Michael Rice, Michigan’s state superintendent, said he fully agrees that flexibility is needed and that Michigan should proceed differently in 2021 when it comes to standardized tests because of the circumstances COVID-19 has created for school districts.
“I appreciate that, during the pandemic, the U.S. Department of Education has recognized the need for a number of flexibilities, including school identification, accountability, and participation rate,” he said in an MDE press release issued soon after Rosenblum’s letter.
He added: “The Michigan Department of Education will be reaching out to and working with the U.S. Department of Education to share the value of the benchmark assessments administered statewide during this year.”
Benchmark Assessments Instead of the M-STEPs?
Those state-required benchmark assessments include tests that school districts already give on a regular basis, with one of the most common in Kent County being the Measures of Academic Progress (MAP) from the nonprofit Northwest Evaluation Association.
For example, in Kelloggsville Public Schools all K-8 students were given the MAPs in September and will be tested again in May. The online tests provide immediate results, allowing schools to identify students who are struggling and areas of weakness in the curriculum, said Jeff Owen, Kelloggsville’s director of instruction.
A few local districts also provide the iReady and STAR benchmarks, and last summer MDE provided guidance to all state districts regarding benchmarks outlined in Michigan’s recently passed Return to Learn law.
Rosenblum’s communication from USED this week did not necessarily open the door to an approach that would substitute existing benchmark testing for statewide assessments like the M-STEP. But while “not inviting blanket waivers of assessments,” he did advise states to consider possibilities around testing, including:
- Administering a shortened version of statewide assessments
- Offering remote administration, where feasible
- Extending the testing window to the greatest extent practicable
That last option, he said, could even include extending the testing window into the summer or the start of the 2021-2022 school year.
Rosenblum also invited states to request a waiver for the 2020-2021 school year of the accountability and school identification requirements in the Elementary and Secondary Education Act of 1965 (ESEA). A state receiving this waiver, he wrote, would not be required to implement and report the results of its accountability system, including calculating progress toward academic goals and measurements.
MDE To Still Pursue Existing Waiver
In its follow-up press release on Feb. 24, MDE acknowledged that its read of the Rosenblum letter was that the federal department is “open to considerations on the accountability side and a little less open on the assessment side.”
MDE spokesman William DiSessa told School News Network that MDE still has on the table its late-January request with the federal Education Department to waive the state assessments for the current school year and to use the locally administered benchmark assessments in their place.

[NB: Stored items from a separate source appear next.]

(** C9. Rotation of certificates: whatever calls fail, when every active
    entity was final before the stream, then every one is final after it
    (unless the handler panics); and a stream that fails in any way other than
    at its finalize message leaves in every profile exactly the active
    entities it found. *)
Theorem certz_rotation_outcome evs s s' o :
  settled (profiles s) → Rotate None false evs s = (s', o) → o ≠ Panicked →
  settled (profiles s') ∧
  ∀ c, o = Failed c → c ≠ Unknown →
    ∀ id, ActiveEntities <$> profiles s' !! id = ActiveEntities <$> profiles s !! id.
Proof.
  intros Hs Hrot Hnp. apply rotate_loop_start in Hrot; [|done].
  assert (map_Forall (λ _ g, all_final g) (ActiveEntities <$> profiles s)) as HE.
  { intros id g. rewrite lookup_fmap. destruct (profiles s !! id) as [p|] eqn:Hp; [|done].
    intros [= <-]. by apply (Hs id). }
  destruct o as [|c|]; [by split| |done]. destruct Hrot as [Hb|[-> Hb]].
  - split; [by eapply back_at_settled|]. intros _ _ _ id.
    by rewrite <- !lookup_fmap, <- Hb.
  - split; [done|]. by intros c [= <-].
Qed.

(** ** Panics *)

(** A message that reads a field the client left out. *)
Definition csr_without_params : RotateRequest :=
  {| rotate_request := GenerateCsr None; ForceOverwrite := false; SslProfileId := "" |}.

Definition upload_of (v : EntityOneof) : RotateRequest :=
  {| rotate_request := Certificates [{| ent_created_on := 1; ent_version := "v"; ent_value := v |}];
     ForceOverwrite := true; SslProfileId := "" |}.

Definition good_cert : Certificate :=
  {| cert_type := TYPE_X509; cert_encoding := ENCODING_PEM; cert_bytes := Some "c"; private_key := Some "k" |}.
(** The child [Add] goes into. *)
Lemma add_child n k :
  wf n →
  wf (default (new_node (depth n) k None false) (children n !! k)) ∧
  val (default (new_node (depth n) k None false) (children n !! k)) = k ∧
  depth (default (new_node (depth n) k None false) (children n !! k)) = (depth n + 1)%Z.
Proof.
  inversion 1 as [? _ Hk _ Hs]; subst. destruct (children n !! k) eqn:E; simpl.
  - destruct (Hk _ _ E). eauto.
  - split; [apply wf_new|done].
Qed.

Lemma wf_add_from n keys m : "" ∉ keys → wf n → wf (add_from n keys m).
Proof.
  revert n. induction keys as [|k keys IH]; intros n Hne Hn; simpl.
  - apply wf_set_child; [done|apply wf_new|done..|by eauto].
  - apply not_elem_of_cons in Hne as [Hk Hne]. destruct (add_child n k Hn) as (Hw & Hv & Hd).
    destruct (val_add_from (default (new_node (depth n) k None false) (children n !! k)) keys m) as [Hv' Hd'].
    apply wf_set_child; [done|by apply IH|congruence..].
Qed.

(** ** The nodes of a trie by position *)

Fixpoint walk (n : Node) (p : list string) : option Node :=
  match p with
  | [] => Some n
  | k :: p => c ← children n !! k; walk c p
  end.

Lemma walk_app n p q : walk n (p ++ q) = (walk n p ≫= λ c, walk c q).
Proof. revert n. induction p as [|k p IH]; intros n; simpl; [done|]. destruct (children n !! k); simpl; auto. Qed.
(* ===== verification/DbConfig.v ===== *)
(** * The database configuration (src/sonic_db_config/db_config.go)

    The package wraps the SonicDBConfig class of swsscommon, a C++ library
    that reads the configuration files of the databases and may throw from any
    call; every wrapper catches the exception and returns it as an error next
    to the zero value of its result.  The library is a parameter: what it
    answers once it is initialised, and what initialising it does. *)
From stdpp Require Import base gmap list strings.
From S2P Require Import Prelude GoStrings World.

(** [swsscommon.SonicDBKey] *)
Record SonicDBKey := { Netns : string; ContainerName : string }.

Global Instance SonicDBKey_eq_dec : EqDecision SonicDBKey.
Proof. solve_decision. Defined.

(** A call of the library returns or throws. *)
Notation thrown := (res string).

Class Swss := {
  (* os.Stat finds the global configuration file *)
  GlobalConfigFile : bool;
  (* the library state before this process touched it, and its initialisers *)
  InitializeGlobalConfig : thrown ();
  Initialize : thrown ();
  SonicDBConfigReset : thrown ();
  GetNamespaces : thrown (list string);
  GetDbKeys : thrown (list SonicDBKey);
  GetDbListDefault : thrown (list string);
  GetDbListKey : SonicDBKey → thrown (list string);
  GetSeparator : string → string → thrown string;
  GetSeparatorKey : string → SonicDBKey → thrown string;
  GetId : string → string → thrown Z;
  GetIdKey : string → SonicDBKey → thrown Z;
  GetSock : string → string → thrown string;
  GetSockKey : string → SonicDBKey → thrown string;
  GetHostname : string → string → thrown string;
  GetHostnameKey : string → SonicDBKey → thrown string;
  GetPort : string → string → thrown Z;
  GetPortKey : string → SonicDBKey → thrown Z
}.

Definition SONIC_DEFAULT_NAMESPACE : string := "".
Definition SONIC_DEFAULT_CONTAINER : string := "".

Section config.
Context {Sw : Swss}.

(** The flag of the package and the two of the library. *)
Record Cfg := { sonic_db_init : bool; lib_global : bool; lib_local : bool }.

(** A Go function with results [(v, err)] over this state. *)
Notation CfgM A := (ST Cfg (A * option string)).

(** [defer CatchException(&err)]: the zero value stays in the named result. *)
Definition CatchException {A} (zero : A) (r : thrown A) : A * option string :=
  match r with Ok a => (a, None) | Err e => (zero, Some e) end.

Definition DbInit : ST Cfg (option string) := λ s,
  if sonic_db_init s then (s, None)
  else if GlobalConfigFile then
    if lib_global s then ({| sonic_db_init := true; lib_global := true; lib_local := lib_local s |}, None)
    else match InitializeGlobalConfig with
         | Ok _ => ({| sonic_db_init := true; lib_global := true; lib_local := lib_local s |}, None)
         | Err e => (s, Some e)
         end
  else
    if lib_local s then ({| sonic_db_init := true; lib_global := lib_global s; lib_local := true |}, None)
    else match Initialize with
         | Ok _ => ({| sonic_db_init := true; lib_global := lib_global s; lib_local := true |}, None)
         | Err e => (s, Some e)
         end.

(** [if !sonic_db_init { if err := DbInit(); err != nil { return onerr, err } }] *)
Definition with_init {A} (onerr : A) (k : CfgM A) : CfgM A :=
  e ← DbInit;
  match e with Some e => mret (onerr, Some e) | None => k end.

Definition GetDbDefaultNamespace : string := SONIC_DEFAULT_NAMESPACE.

Definition CheckDbMultiNamespace : CfgM bool :=
  with_init false
    (mret (CatchException false ((λ ns_vec, bool_decide (1 < length ns_vec)) <$> GetNamespaces))).

Definition GetDbNonDefaultNamespaces : CfgM (list string) :=
  with_init []
    (mret (CatchException [] (filter (λ ns, ns ≠ SONIC_DEFAULT_NAMESPACE) <$> GetNamespaces))).

Definition GetDbAllNamespaces : CfgM (list string) :=
  with_init [] (mret (CatchException [] GetNamespaces)).

(** Results [(ns, ret, err)]. *)
Definition GetDbNamespaceFromTarget (target : string) : ST Cfg ((string * bool) * option string) :=
  if bool_decide (target = GetDbDefaultNamespace) then mret ((target, true), None)
  else
    r ← GetDbNonDefaultNamespaces;
    match r with
    | (_, Some e) => mret (("", false), Some e)
    | (ns_list, None) =>
        if bool_decide (target ∈ ns_list) then mret ((target, true), None)
        else mret (("", false), None)
    end.

(** The namespace argument is not used. *)
Definition GetDbList (ns : string) : CfgM (list string) :=
  with_init [] (mret (CatchException [] GetDbListDefault)).

Definition GetDbSeparator (db_name ns : string) : CfgM string :=
  with_init "" (mret (CatchException "" (GetSeparator db_name ns))).

Definition GetDbId (db_name ns : string) : CfgM Z :=
  with_init (-1)%Z (mret (CatchException 0%Z (GetId db_name ns))).

Definition GetDbSock (db_name ns : string) : CfgM string :=
  with_init "" (mret (CatchException "" (GetSock db_name ns))).

Definition GetDbHostName (db_name ns : string) : CfgM string :=
  with_init "" (mret (CatchException "" (GetHostname db_name ns))).

Definition GetDbPort (db_name ns : string) : CfgM Z :=
  with_init (-1)%Z (mret (CatchException 0%Z (GetPort db_name ns))).

(** [hostname + ":" + strconv.Itoa(port)] *)
Definition tcp_addr (hostname : CfgM string) (port : CfgM Z) : CfgM string :=
  h ← hostname;
  match h with
  | (_, Some e) => mret ("", Some e)
  | (hostname, None) =>
      p ← port;
      match p with
      | (_, Some e) => mret ("", Some e)
      | (port, None) => mret (hostname +:+ ":" +:+ Itoa port, None)
      end
  end.

Definition GetDbTcpAddr (db_name ns : string) : CfgM string :=
  with_init "" (tcp_addr (GetDbHostName db_name ns) (GetDbPort db_name ns)).

Definition CheckDbMultiInstance : CfgM bool :=
  with_init false
    (mret (CatchException false ((λ dbkey_vec, bool_decide (1 < length dbkey_vec)) <$> GetDbKeys))).

Definition default_key : SonicDBKey :=
  {| Netns := SONIC_DEFAULT_NAMESPACE; ContainerName := SONIC_DEFAULT_CONTAINER |}.

Definition GetDbNonDefaultInstances : CfgM (list SonicDBKey) :=
  with_init []
    (mret (CatchException [] (filter (λ dbkey, dbkey ≠ default_key) <$> GetDbKeys))).

Definition GetDbAllInstances : CfgM (list SonicDBKey) :=
  with_init [] (mret (CatchException [] GetDbKeys)).

Definition GetDbListByDBKey (dbkey : SonicDBKey) : CfgM (list string) :=
  with_init [] (mret (CatchException [] (GetDbListKey dbkey))).

(** Results [(dbkey, ret)]; a nil key is [None]. *)
Definition GetDbInstanceFromTarget (ns container : string) : ST Cfg (option SonicDBKey * bool) :=
  let dbkey := {| Netns := ns; ContainerName := container |} in
  r ← GetDbListByDBKey dbkey;
  match r with
  | (_, Some _) => mret (None, false)
  | (_, None) => mret (Some dbkey, true)
  end.

Definition GetDbSeparatorByDBKey (db_name : string) (dbkey : SonicDBKey) : CfgM string :=
  with_init "" (mret (CatchException "" (GetSeparatorKey db_name dbkey))).

Definition GetDbIdByDBKey (db_name : string) (dbkey : SonicDBKey) : CfgM Z :=
  with_init (-1)%Z (mret (CatchException 0%Z (GetIdKey db_name dbkey))).

Definition GetDbSockByDBKey (db_name : string) (dbkey : SonicDBKey) : CfgM string :=
  with_init "" (mret (CatchException "" (GetSockKey db_name dbkey))).

Definition GetDbHostNameByDBKey (db_name : string) (dbkey : SonicDBKey) : CfgM string :=
  with_init "" (mret (CatchException "" (GetHostnameKey db_name dbkey))).

Definition GetDbPortByDBKey (db_name : string) (dbkey : SonicDBKey) : CfgM Z :=
  with_init (-1)%Z (mret (CatchException 0%Z (GetPortKey db_name dbkey))).

Definition GetDbTcpAddrByDBKey (db_name : string) (dbkey : SonicDBKey) : CfgM string :=
  with_init "" (tcp_addr (GetDbHostNameByDBKey db_name dbkey) (GetDbPortByDBKey db_name dbkey)).

(** [Init] forgets the configuration: the library's flags fall with it. *)
Definition Init : ST Cfg (option string) := λ s,
  match SonicDBConfigReset with
  | Ok _ => ({| sonic_db_init := false; lib_global := false; lib_local := false |}, None)
  | Err e => ({| sonic_db_init := false; lib_global := lib_global s; lib_local := lib_local s |}, Some e)
  end.

(** ** Facts *)

(** An initialised configuration stays as it is, and every reader answers
    from the library. *)
Lemma with_init_inited {A} (onerr : A) k s : sonic_db_init s = true → with_init onerr k s = k s.
Proof. intros Hs. unfold with_init, mbind, ST_bind, DbInit. by rewrite Hs. Qed.

Lemma DbInit_inited s s' : DbInit s = (s', None) → sonic_db_init s' = true.
Proof. unfold DbInit. repeat case_match; intros; by simplify_eq/=. Qed.

(** A failed initialisation leaves no trace, so the next call tries again. *)
Lemma DbInit_failed s s' e : DbInit s = (s', Some e) → s' = s.
Proof. unfold DbInit. repeat case_match; intros; by simplify_eq/=. Qed.

(** So the answers of a reader do not depend on which reader came first: a
    snapshot of the state can stand for the state of the whole call. *)
Lemma with_init_stable {A} (onerr : A) r s :
  (with_init onerr (mret r) (DbInit s).1).2 = (with_init onerr (mret r) s).2.
Proof.
  destruct (DbInit s) as [s' [e|]] eqn:E; simpl.
  - by apply DbInit_failed in E as ->.
  - rewrite with_init_inited by (by eapply DbInit_inited).
    unfold with_init, mbind, ST_bind. by rewrite E.
Qed.

End config.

“The existing waiver request is what we will be discussing with USED,” he noted.
That request came in a Jan. 25 letter from Rice to the federal government and asked that standardized testing, including the M-STEP, be waived this spring because of the pandemic, just as it was in spring 2020 when COVID first shut down schools statewide.
“The typical environment for conducting state summative assessments cannot be met this spring, and the current environment under a global pandemic undermines the value and trustworthiness of any state summative assessment results that might be gathered,” Rice wrote at the time.
M-STEPs Have Real Repercussions
Sunil Joy, a research data analyst for Kent ISD, said that the back-and-forth around the M-STEPs is not unexpected.
In prior reporting for SNN, he has written about the real repercussions the MSTEPs have both for schools and students.
“The state uses the M-STEP as one of the primary sources for identifying and intervening in schools that are underperforming or failing,” he said. “Current state law also requires that teachers receive annual performance evaluations, which in part must be based on their students’ state assessment data.”
Students in grades 3-8 take the M-STEPs and students in grade 11 take the Michigan Merit Exam each April and May as the state’s federally mandated assessment for public school students.The M-STEPs evaluate performance in English Language Arts and Mathematics, along with Science and Social Studies in select grades.
The assessments have both fans and doubters, and as a result, Rice’s Jan. 25 request to not administer them in 2021 was met with both cheering and criticism.
DiSessa noted that MDE is prepared to administer the state assessments in the event MDE’s request for a federal waiver is not approved.